You may not know Potter's name, but it's likely you've heard his story: after serving in the insurance industry for over two decades, Potter had a change of heart and left his position to speak out. In his remarks, he recounted the story of Nataline Sarkisyan, a California teen battling leukemia. Potter's company, Cigna, had covered her medical procedures previously, but when it came time for a liver transplant, they balked at the cost, with a company doctor tens of thousands of miles away calling the practice “experimental.” Sarkisyan's family garnered massive media attention, and ultimately, Cigna caved, willing to pay for the transplant – but by that time, her overall health had so deteriorated, there was nothing to be done. She died soon after the transplant was approved. After that, Potter said he could no longer serve the industry in good conscience.
At the heart of the episode, if not for-profit insurers' general mission, Potter emphasized, was the industry's needs to meet profitability expectations. Countering the lies surrounding health insurance reform, Potter says fears of a “government takeover” are ridiculous when there's already “a Wall Street takeover of the health care system.” Instead of a government bureaucrat directing health decisions, we currently have “a corporate bureaucrat standing between you and your doctor.”
The profit motive is behind insurance companies' practice of “rescission,” canceling insurance policies for patients receiving expensive treatment. Potter also recounted the story of Robin Beaton, who testified before the same congressional panel as Potter investigating health insurance practices. Her insurance was canceled in the midst of cancer treatment because she failed to disclose she had previously been treated for acne.
Potter began by reading an excerpt from Deadly Spin: An Insurance Company Insider Speaks Out on How Corporate PR Is Killing Health Care and Deceiving Americans, the book he's on tour to promote. The passage, “Big Soda,” described how, threatened by taxes on sugary sodas, beverage conglomerates and distributors instantly created Astroturf groups with names like Americans Against Food Taxes to fight the proposals.

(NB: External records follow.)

(* ===== verification/Jsonrpc.v ===== *)
(** * Jsonrpc

    [internal/lsp/jsonrpc.go]: the frames of the language server's transport.
    The stream is the bytes the peer has sent before its end.  The JSON codec is
    an argument, a decoder's error being its text, and so is [strings.EqualFold]. *)

From S2P Require Import Prelude Dialect ScanBodies ScanDirectives.

(** ** Messages

    An unset member of Go's [Message] is [None] or empty; raw JSON is its bytes. *)
Record ResponseError := mkResponseError { RECode : Z; REMessage : bytes }.
Record Message := mkMessage {
  JSONRPC : bytes; ID : option bytes; Method : bytes; Params : bytes; Result : bytes; ErrorMember : option ResponseError;
}.

Definition codeParseError : Z := -32700.
Definition codeMethodNotFound : Z := -32601.
Definition codeInvalidParams : Z := -32602.
Definition codeInternalError : Z := -32603.

Definition maxContentLength : N := N.shiftl 64 20.
Definition maxHeaderBytes : nat := N.to_nat (N.shiftl 8 10).
Definition maxHeaderLines : nat := 64.

(** The errors of a read; [ErrEOF] and [ErrUnexpectedEOF] are [io]'s. *)
Inductive ReadError :=
  | ErrEOF | ErrUnexpectedEOF | ErrHeaderBytes | ErrHeaderLines | ErrMalformedHeader (line : bytes) | ErrBadContentLength
  | ErrMissingLength | ErrTooLong (length : Z) | ErrMalformedBody (why : bytes).

(** ** Reading *)

(** One header line: the line, what is left of the budget and of the stream. *)
Fixpoint readHeaderLine (r : bytes) (budget : nat) (sb : bytes) {struct budget} : result ReadError bytes * nat * bytes :=
  match budget with
  | O => (Err ErrHeaderBytes, budget, r)
  | S budget =>
      match r with
      | [] => (Err ErrEOF, S budget, r)
      | b :: r => if b =b c_lf then (Ok sb, budget, r) else readHeaderLine r budget (sb ++ [b])
      end
  end.

(** [strings.Cut(line, ":")] *)
Fixpoint Cut (sep : ascii) (s : bytes) : option (bytes * bytes) :=
  match s with
  | [] => None
  | c :: s => if c =b sep then Some ([], s) else '(name, value) ← Cut sep s; Some (c :: name, value)
  end.

(** [io.ReadFull] of [n] bytes. *)
Definition ReadFull (r : bytes) (n : nat) : result ReadError bytes * bytes :=
  if Nat.leb n (length r) then (Ok (take n r), drop n r)
  else (Err match r with [] => ErrEOF | _ => ErrUnexpectedEOF end, []).

Section conn.
Context (EqualFold : bytes -> bytes -> bool) (Unmarshal : bytes -> result bytes Message) (Marshal : Message -> option bytes).

(** The length a header line sets, if it is the one that does. *)
Definition header_length (line : bytes) (n : Z) : result ReadError Z :=
  match Cut ":" line with
  | None => Err (ErrMalformedHeader line)
  | Some (name, value) =>
      if EqualFold (TrimSpace name) (bs "Content-Length") then or_err (Atoi (TrimSpace value)) ErrBadContentLength
      else Ok n
  end.

(** The header block; [lines] is how many are still allowed. *)
Fixpoint read_headers (lines : nat) (r : bytes) (budget : nat) (n : Z) : result ReadError Z * bytes :=
  match lines with
  | O => (Err ErrHeaderLines, r)
  | S lines =>
      match readHeaderLine r budget [] with
      | (Err e, _, r) => (Err e, r)
      | (Ok line, budget, r) =>
          let line := trim_right (fun c => c =b c_cr) line in
          if bool_decide (line = []) then (Ok n, r)
          else
            match header_length line n with
            | Err e => (Err e, r)
            | Ok n => read_headers lines r budget n
            end
      end
  end.

Definition read (r : bytes) : result ReadError Message * bytes :=
  match read_headers maxHeaderLines r maxHeaderBytes (-1) with
  | (Err e, r) => (Err e, r)
  | (Ok n, r) =>
      if (n <? 0)%Z then (Err ErrMissingLength, r)
      else if (Z.of_N maxContentLength <? n)%Z then (Err (ErrTooLong n), r)
      else
        match ReadFull r (Z.to_nat n) with
        | (Err e, r) => (Err e, r)
        | (Ok body, r) => (match Unmarshal body with Ok msg => Ok msg | Err why => Err (ErrMalformedBody why) end, r)
        end
  end.

(** ** Writing *)

(** The bytes of a frame; [None] when the message does not marshal. *)
Definition write (msg : Message) : option bytes :=
  body ← Marshal (mkMessage (bs "2.0") (ID msg) (Method msg) (Params msg) (Result msg) (ErrorMember msg));
  Some (bs "Content-Length: " ++ FormatUint (N.of_nat (length body)) 10 ++ [c_cr; c_lf; c_cr; c_lf] ++ body).
End conn.
(** The header of a body. *)
Lemma read_header n rest : EqualFold (bs "Content-Length") (bs "Content-Length") = true -> (n <= maxContentLength)%N ->
  read_headers maxHeaderLines (bs "Content-Length: " ++ FormatUint n 10 ++ [c_cr; c_lf; c_cr; c_lf] ++ rest) maxHeaderBytes (-1) = (Ok (Z.of_N n), rest).
Proof.
  intros HE Hn. destruct (FormatUint_digits n) as [Hne Hd].
  destruct (digits_last _ Hne Hd) as (c & ds & Er & Hc). apply (f_equal (@rev ascii)) in Er. rewrite rev_involutive in Er. cbn [rev] in Er.
  assert (Hcr : c <> c_cr) by (by intros ->).
  assert (Hlen : length (FormatUint n 10) <= 27).
  { unfold FormatUint. etransitivity; [apply fmt_go_bound|]. cbn [length].
    pose proof (N.log2_le_mono _ _ Hn) as Hl. change (N.log2 maxContentLength) with 26%N in Hl. lia. }
  assert (Hlf : c_lf ∉ bs "Content-Length: " ++ FormatUint n 10 ++ [c_cr]).
  { rewrite !not_elem_of_app. split; [by apply (bool_decide_unpack (~ _)); vm_compute|]. split; [|by apply (bool_decide_unpack (~ _)); vm_compute].
    intros H%list_elem_of_In. rewrite forallb_forall in Hd. by apply Hd in H. }
  assert (Hmax : exists b, maxHeaderBytes = 50 + b) by (exists (maxHeaderBytes - 50); by vm_compute). destruct Hmax as [b Hmax].
  change maxHeaderLines with 64. cbn [Jsonrpc.read_headers].
  replace (bs "Content-Length: " ++ FormatUint n 10 ++ [c_cr; c_lf; c_cr; c_lf] ++ rest)
    with ((bs "Content-Length: " ++ FormatUint n 10 ++ [c_cr]) ++ c_lf :: ([c_cr] ++ c_lf :: rest)) by (by rewrite <- !app_assoc).
  assert (Hl1 : length (bs "Content-Length: " ++ FormatUint n 10 ++ [c_cr]) <= 45) by (rewrite !length_app; change (length (bs "Content-Length: ")) with 16; cbn [length]; lia).
  rewrite readHeaderLine_line by (done || lia). cbn [app].
  assert (trim_right (fun c => c =b c_cr) (bs "Content-Length: " ++ FormatUint n 10 ++ [c_cr]) = bs "Content-Length: " ++ FormatUint n 10) as ->.
  { rewrite Er, !app_assoc. apply trim_cr. done. }
  rewrite bool_decide_false by done. rewrite header_length_digits, Atoi_FormatUint by (done || change maxContentLength with 67108864%N in Hn; lia).
  cbn [or_err]. change (c_cr :: c_lf :: rest) with ([c_cr] ++ c_lf :: rest).
  rewrite readHeaderLine_line; [|by apply (bool_decide_unpack (~ _)); vm_compute|cbn [length]; lia]. cbn [app].
  by change (trim_right (fun c => c =b c_cr) [c_cr]) with (@nil ascii).
Qed.
Lemma const_fold t ls : forall st, const_ok st -> cs_bad st = [] -> forall names,
  cs_bad (foldl (const_step t) st ls) = [] /\ cs_names (foldl (const_step t) st ls) = cs_names st ++ names <->
  named t ls names /\ NoDup (cs_names st ++ names).
Proof.
  induction ls as [|l ls IH]; intros st Hst Hb names; cbn [foldl].
  - destruct Hst as [_ Hn]. split.
    + intros [_ E]. rewrite <- (app_nil_r (cs_names st)) in E at 1. apply app_inv_head in E as <-. rewrite app_nil_r. by split; [constructor|].
    + intros [->%Forall2_nil_inv_l _]. by rewrite app_nil_r.
  - destruct (label_const t l) as [name|] eqn:El; [destruct (cs_seen st !! name) as [prev|] eqn:Ep|].
    + assert (const_step t st l = mkConstState (cs_seen st) (cs_names st) (cs_bad st ++ [prev; l])) as -> by (unfold const_step; by rewrite El, Ep).
      split; [intros [H _]; by apply const_bad in H; cbn; rewrite ?Hb|].
      intros [(ns & -> & _)%(named_cons_inv _ _ _ _ _ El) (_ & Hd & _)%list.NoDup_app]. destruct (Hd name); [|by left]. apply Hst. by exists prev.
    + assert (const_step t st l = mkConstState (<[name := l]> (cs_seen st)) (cs_names st ++ [name]) (cs_bad st)) as -> by (unfold const_step; by rewrite El, Ep).
      pose proof (IH _ (const_ok_add _ _ l Hst Ep) Hb) as H. cbn [cs_names cs_bad] in H. setoid_rewrite <- (assoc_L (++)) in H. cbn [app] in H. split.
      * intros [H1 H2]. destruct (const_prefix t ls (mkConstState (<[name := l]> (cs_seen st)) (cs_names st ++ [name]) (cs_bad st))) as [k Hk].
        rewrite H2 in Hk. cbn in Hk. rewrite <- app_assoc in Hk. apply app_inv_head in Hk as ->. destruct (proj1 (H k)) as [F Hd]; [done|].
        split; [by constructor|done].
      * intros [(ns & -> & F)%(named_cons_inv _ _ _ _ _ El) Hd]. by apply H.
    + assert (const_step t st l = mkConstState (cs_seen st) (cs_names st) (cs_bad st ++ [l])) as -> by (unfold const_step; by rewrite El).
      split; [intros [H _]; by apply const_bad in H; cbn; rewrite ?Hb|]. intros [(n & ns & Hx & _)%Forall2_cons_inv_l _]. congruence.
Qed.

(** [enumConstNames] names every label, or some cannot be told apart. *)
Lemma enumConstNames_spec t ls names : enumConstNames t ls = Ok names <-> named t ls names /\ NoDup names.
Proof.
  assert (const_ok (mkConstState ∅ [] [])) as H0.
  { split; cbn; [intros n; rewrite lookup_empty; split; [by intros []|set_solver]|by apply list.NoDup_nil]. }
  pose proof (const_fold t ls _ H0 eq_refl names) as H. cbn in H. rewrite <- H. unfold enumConstNames.
  destruct (cs_bad _) as [|b bad]; split; [by intros [= ->]|by intros [_ ->]|done|by intros [? _]].
Qed.

(** A step of [checkEnumNames] that claims the names, in a run without errors. *)
Record owns (idents : list bytes) (st st' : gmap bytes Arg * list Diagnostic) : Prop := {
  ow_diags : exists ds, st'.2 = st.2 ++ ds;
  ow_clean : HasErrors st'.2 = false -> fresh idents st.1 st'.1;
}.

Lemma errors_app l l' : HasErrors (l ++ l') = HasErrors l || HasErrors l'.
Proof. apply existsb_app. Qed.

Lemma owns_before idents st st' : owns idents st st' -> HasErrors st'.2 = false -> HasErrors st.2 = false.
Proof. intros [[ds ->] _]. rewrite errors_app. by intros [? _]%orb_false_iff. Qed.

Lemma owns_refl st : owns [] st st.
Proof. split; [exists []; by rewrite app_nil_r|]. intros _. apply fresh_nil. Qed.

Lemma owns_trans n1 n2 s1 s2 s3 : owns n1 s1 s2 -> owns n2 s2 s3 -> owns (n1 ++ n2) s1 s3.
Proof.
  intros H1 H2. pose proof (owns_before _ _ _ H2) as Hb. destruct H1 as [[d1 E1] C1], H2 as [[d2 E2] C2]. split.
  - exists (d1 ++ d2). by rewrite E2, E1, app_assoc.
  - intros Hd. eapply fresh_trans; [apply C1, Hb, Hd|apply C2, Hd].
Qed.

Lemma claim_enum_owns e st ident : owns [ident] st (claim_enum e st ident).
Proof.
  destruct st as [owner ds]. unfold claim_enum. case_bool_decide as Hn; [|destruct (owner !! ident) eqn:E]; (split; [cbn; eauto|]); cbn.
  - rewrite errors_app. by intros [_ ?]%orb_false_iff.
  - rewrite errors_app. by intros [_ ?]%orb_false_iff.
  - exists []. by rewrite app_nil_r.
  - intros _. by apply fresh_insert.
Qed.

Lemma owns_fold {A S} (f : S -> A -> S) (st : S -> gmap bytes Arg * list Diagnostic) (idents : A -> list bytes) :
  (forall s x, owns (idents x) (st s) (st (f s x))) -> forall xs s, owns (flat_map idents xs) (st s) (st (foldl f s xs)).
Proof. intros H xs. induction xs as [|x xs IH]; intros s; cbn; [apply owns_refl|]. eapply owns_trans; [apply H|apply IH]. Qed.

Lemma flat_map_single {A} (l : list A) : flat_map (fun x => [x]) l = l.
Proof. induction l; cbn; congruence. Qed.

(** The constants of an enum, when its labels can be told apart. *)
Definition enum_consts (g : gen) (tn : bytes) : option (list bytes) :=
  e ← gn_enums g !! tn; match enumConstNames tn (en_labels e) with Ok names => Some names | Err _ => None end.

Lemma enum_step_owns g st tn : owns (default [] (enum_consts g tn)) st.1 (enum_step g st tn).1 /\
  (enum_step g st tn).2 = match enum_consts g tn with Some ns => <[tn := ns]> st.2 | None => st.2 end.
Proof.
  destruct st as [[owner ds] consts]. unfold enum_step, enum_consts. destruct (gn_enums g !! tn) as [e|]; cbn; [|split; [apply owns_refl|done]].
  destruct (enumConstNames tn (en_labels e)) as [names|bad]; cbn; split; try done.
  - pose proof (owns_fold (claim_enum e) id (fun n => [n]) (fun s n => claim_enum_owns e s n) names (owner, ds)) as H.
    by rewrite flat_map_single in H.
  - split; [cbn; eauto|]. intros _. apply fresh_nil.
Qed.

Lemma checkEnumNames_spec g : let '(consts, ds) := checkEnumNames g in
  (forall tn, consts !! tn = enum_consts g tn) /\
  (HasErrors ds = false -> exists owner : gmap bytes Arg,
     fresh (sortedKeys (gn_enums g) ++ flat_map (fun tn => default [] (enum_consts g tn)) (sortedKeys (gn_enums g))) (initial_owner g) owner).
Proof.
  unfold checkEnumNames. destruct (sortedKeys_spec (gn_enums g)) as [Hnd Hin]. set (keys := sortedKeys (gn_enums g)) in *.
  set (st1 := foldl _ (initial_owner g, []) keys).
  assert (owns keys (initial_owner g, []) st1) as O1.
  { pose proof (owns_fold (fun st tn => match gn_enums g !! tn with Some e => claim_enum e st tn | None => st end) id
      (fun tn => match gn_enums g !! tn with Some e => [tn] | None => [] end)) as H.
    specialize (H (fun s tn => match gn_enums g !! tn as o return owns (match o with Some e => [tn] | None => [] end) s
      (match o with Some e => claim_enum e s tn | None => s end) with Some e => claim_enum_owns e s tn | None => owns_refl s end) keys (initial_owner g, [])).
    enough (flat_map (fun tn => match gn_enums g !! tn with Some e => [tn] | None => [] end) keys = keys) as E by (rewrite E in H; exact H).
    clear H st1 Hnd. assert (forall k, k ∈ keys -> is_Some (gn_enums g !! k)) as Hk by (intros k; apply Hin). clear Hin.
    induction keys as [|k keys IH]; [done|]. cbn. destruct (Hk k) as [e ->]; [by left|]. cbn. f_equal. apply IH. set_solver. }
  pose proof (owns_fold (enum_step g) fst (fun tn => default [] (enum_consts g tn)) (fun s tn => proj1 (enum_step_owns g s tn)) keys (st1, ∅)) as O2.
  assert (forall ks st tn, (foldl (enum_step g) st ks).2 !! tn = if decide (tn ∈ ks) then match enum_consts g tn with Some ns => Some ns | None => st.2 !! tn end else st.2 !! tn) as HC.
  { induction ks as [|k ks IH]; intros st tn; cbn [foldl]; [by rewrite decide_False by set_solver|]. rewrite IH, (proj2 (enum_step_owns g st k)).
    destruct (decide (tn = k)) as [->|Hne].
    - rewrite (decide_True (P := k ∈ k :: ks)) by (by left). destruct (enum_consts g k); [rewrite lookup_insert_eq|]; by destruct (decide _).
    - assert (match enum_consts g k with Some ns => <[k := ns]> st.2 | None => st.2 end !! tn = st.2 !! tn) as ->
        by (destruct (enum_consts g k); [by rewrite lookup_insert_ne|done]).
      destruct (decide (tn ∈ ks)); [rewrite decide_True by (by right)|rewrite decide_False by (set_solver)]; done. }
  destruct (foldl (enum_step g) _ _) as [[owner ds] consts] eqn:E. split.
  - intros tn. specialize (HC keys (st1, ∅) tn). rewrite E in HC. cbn in HC. rewrite HC, lookup_empty. unfold enum_consts.
    destruct (decide (tn ∈ keys)) as [Hk|Hk]; [by destruct (gn_enums g !! tn ≫= _)|].
    destruct (gn_enums g !! tn) eqn:Et; [|done]. destruct Hk. apply Hin. eauto.
  - intros Hd. exists owner. pose proof (owns_trans _ _ _ _ _ O1 O2) as O. apply (ow_clean _ _ _ O), Hd.
Qed.

(** ** The package *)

Section package.
Context (Quote : bytes -> bytes) (GoType : N -> option GoTypeRef) (opts : Options).

Abbreviation style := (OptStyle opts).
Abbreviation caps := (effective_caps (OptTreeCaps opts)).
Abbreviation emitted_for := (fun inp => emitted GoType style inp Quote caps).

Definition stem_of (inp : QueryInput) : bytes := pascalToSnake (QName (InQ inp)).
Definition file_of (inp : QueryInput) : bytes := stem_of inp ++ bs ".sql.gen.go".

(** What a clean build of the queries has done. *)
Record clean_build (past : list QueryInput) (b : build) (g : gen) : Prop := {
  cb_types : fresh (flat_map query_types past) (∅ : gmap bytes bytes) (gn_types g);
  cb_consts inp c : inp ∈ past -> c ∈ query_consts inp -> is_Some (gn_consts g !! c);
  cb_methods inp : inp ∈ past -> QName (InQ inp) ∉ queriesMethodNames;
  cb_spaces : bl_spaces b = (fun inp => shapeSpaceEntry (InQ inp) style) <$> past;
  cb_stems : NoDup (stem_of <$> past);
  cb_stem s : is_Some (bl_stems b !! s) <-> s ∈ stem_of <$> past;
  cb_file inp : inp ∈ past -> exists e, bl_files b !! file_of inp = Some e /\ emitted_for inp e;
  cb_dom f : is_Some (bl_files b !! f) <-> f ∈ file_of <$> past;
}.
(* ===== verification/TargetsProps.v ===== *)
(** * TargetsProps

    The path policy is exact on the elements of paths, the resolution of
    symbolic links ends, and the targets are a partition of the matched files
    among packages that lie inside the project. *)

From Stdlib Require Import Sorted.
From S2P Require Import Prelude Template Diagnostics ScanDirectives ScanBodies GoPath PathPat PathPatCompile PathPatWalk Targets.

(** ** The path policy *)

(** The last element and what is before it. *)
Lemma after_slash_app a e : avoids_slash e -> after_slash (a ++ slash ++ e) = e.
Proof.
  intros He. unfold after_slash. rewrite split_app_slash. rewrite <- (app_nil_r e) at 1. rewrite split_cons_app by done.
  cbn [split_byte]. rewrite app_nil_r. apply last_last.
Qed.

Lemma after_slash_none e : avoids_slash e -> after_slash e = e.
Proof. intros He. unfold after_slash. rewrite <- (app_nil_r e) at 1. rewrite split_cons_app by done. cbn. by rewrite app_nil_r. Qed.

Lemma join_snoc es e : es <> [] -> join slash (es ++ [e]) = join slash es ++ slash ++ e.
Proof.
  induction es as [|x es IH]; intros Hne; [done|]. destruct es as [|y es]; [done|].
  change (join slash ((x :: y :: es) ++ [e])) with (x ++ slash ++ join slash ((y :: es) ++ [e])).
  rewrite IH by done. change (join slash (x :: y :: es)) with (x ++ slash ++ join slash (y :: es)). by rewrite <- !app_assoc.
Qed.

Lemma normal_snoc rooted es e : normal rooted (es ++ [e]) -> normal rooted es.
Proof.
  intros (n & names & E & Hn & Hr). destruct names as [|x names _] using rev_ind.
  - rewrite app_nil_r in E. destruct n as [|n]; [by destruct es|]. rewrite replicate_S_end in E. apply app_inj_tail in E as [-> _].
    exists n, []. rewrite app_nil_r. split_and!; [done|constructor|]. intros H. specialize (Hr H). lia.
  - rewrite app_assoc in E. apply app_inj_tail in E as [-> _]. apply Forall_app in Hn as [Hn _]. by exists n, names.
Qed.

Lemma elems_slash_end p : elems (p ++ slash) = elems p \/ p = [].
Proof.
  destruct p as [|c p]; [by right|left]. unfold elems. rewrite !IsAbs_cons. cbn [app].
  change (c :: p ++ slash) with ((c :: p) ++ slash ++ []). rewrite split_app_slash, foldl_app. done.
Qed.

Lemma Clean_slash_end p : p <> [] -> Clean (p ++ slash) = Clean p.
Proof. intros Hp. unfold Clean. destruct (elems_slash_end p) as [->|?]; [|done]. by destruct p. Qed.

(** [Dir] drops the last element. *)
Lemma Dir_unelems rooted es e : normal rooted (es ++ [e]) -> Dir (unelems rooted (es ++ [e])) = unelems rooted es.
Proof.
  intros Hn. pose proof (normal_snoc _ _ _ Hn) as Hn'.
  assert (avoids_slash e) as He by (apply normal_avoids, Forall_app in Hn as [_ Hn]; by inversion Hn).
  assert (forall a, upto_slash (a ++ slash ++ e) = a ++ slash) as Hup.
  { intros a. unfold upto_slash. rewrite after_slash_app, app_assoc, length_app, Nat.add_sub by done. apply take_app_length. }
  unfold Dir. assert (exists q, upto_slash (unelems rooted (es ++ [e])) = q /\ Clean q = unelems rooted es) as (q & -> & ->); [|done].
  destruct es as [|x es].
  - destruct rooted; unfold unelems; cbn [app join].
    + exists slash. split; [apply (Hup [])|done].
    + exists []. split; [|done]. unfold upto_slash. rewrite after_slash_none by done. by rewrite Nat.sub_diag.
  - exists (unelems rooted (x :: es) ++ slash). split.
    + unfold unelems. destruct rooted; cbn [app]; [|rewrite app_comm_cons].
      * rewrite app_comm_cons, join_snoc by done. rewrite (app_assoc slash). rewrite Hup. done.
      * change (upto_slash (join slash ((x :: es) ++ [e])) = join slash (x :: es) ++ slash). rewrite join_snoc by done. apply Hup.
    + rewrite Clean_slash_end; [by apply Clean_unelems|]. intros E0. pose proof (elems_unelems _ _ Hn') as E1. by rewrite E0 in E1.
Qed.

Potter said he read the passage to illustrate how “the playbook” initially developed by tobacco companies to fight further regulation – creating front groups, clouding the issue, and preying upon fears of job losses – has been adopted by not only insurance reform opponents, but any company fighting additional safeguards.
But it's nowhere more evident than the sideshow attending President Obama's insurance reform package, as evidenced by House Republicans naming their repeal bill “Repealing the Job-Killing Health Care Law Act.” But the bill is just cover, Potter says. “'Repeal and replace' is just a smokescreen. That's political rhetoric, and it ain't gonna happen,” he says. The political theater of the repeal bill – which Potter predicts will die in the Senate – is to “hide the real purpose, which is to strip out the consumer protections,” like prohibitions against denying coverage. Once the bill fails, Potter expects Republican leadership to argue “'Now what we gotta do is take this apart piece by piece' – strip out some of the things they say are costing jobs. Watch the language over the coming months … there will be talking points that come straight from the insurance industry.”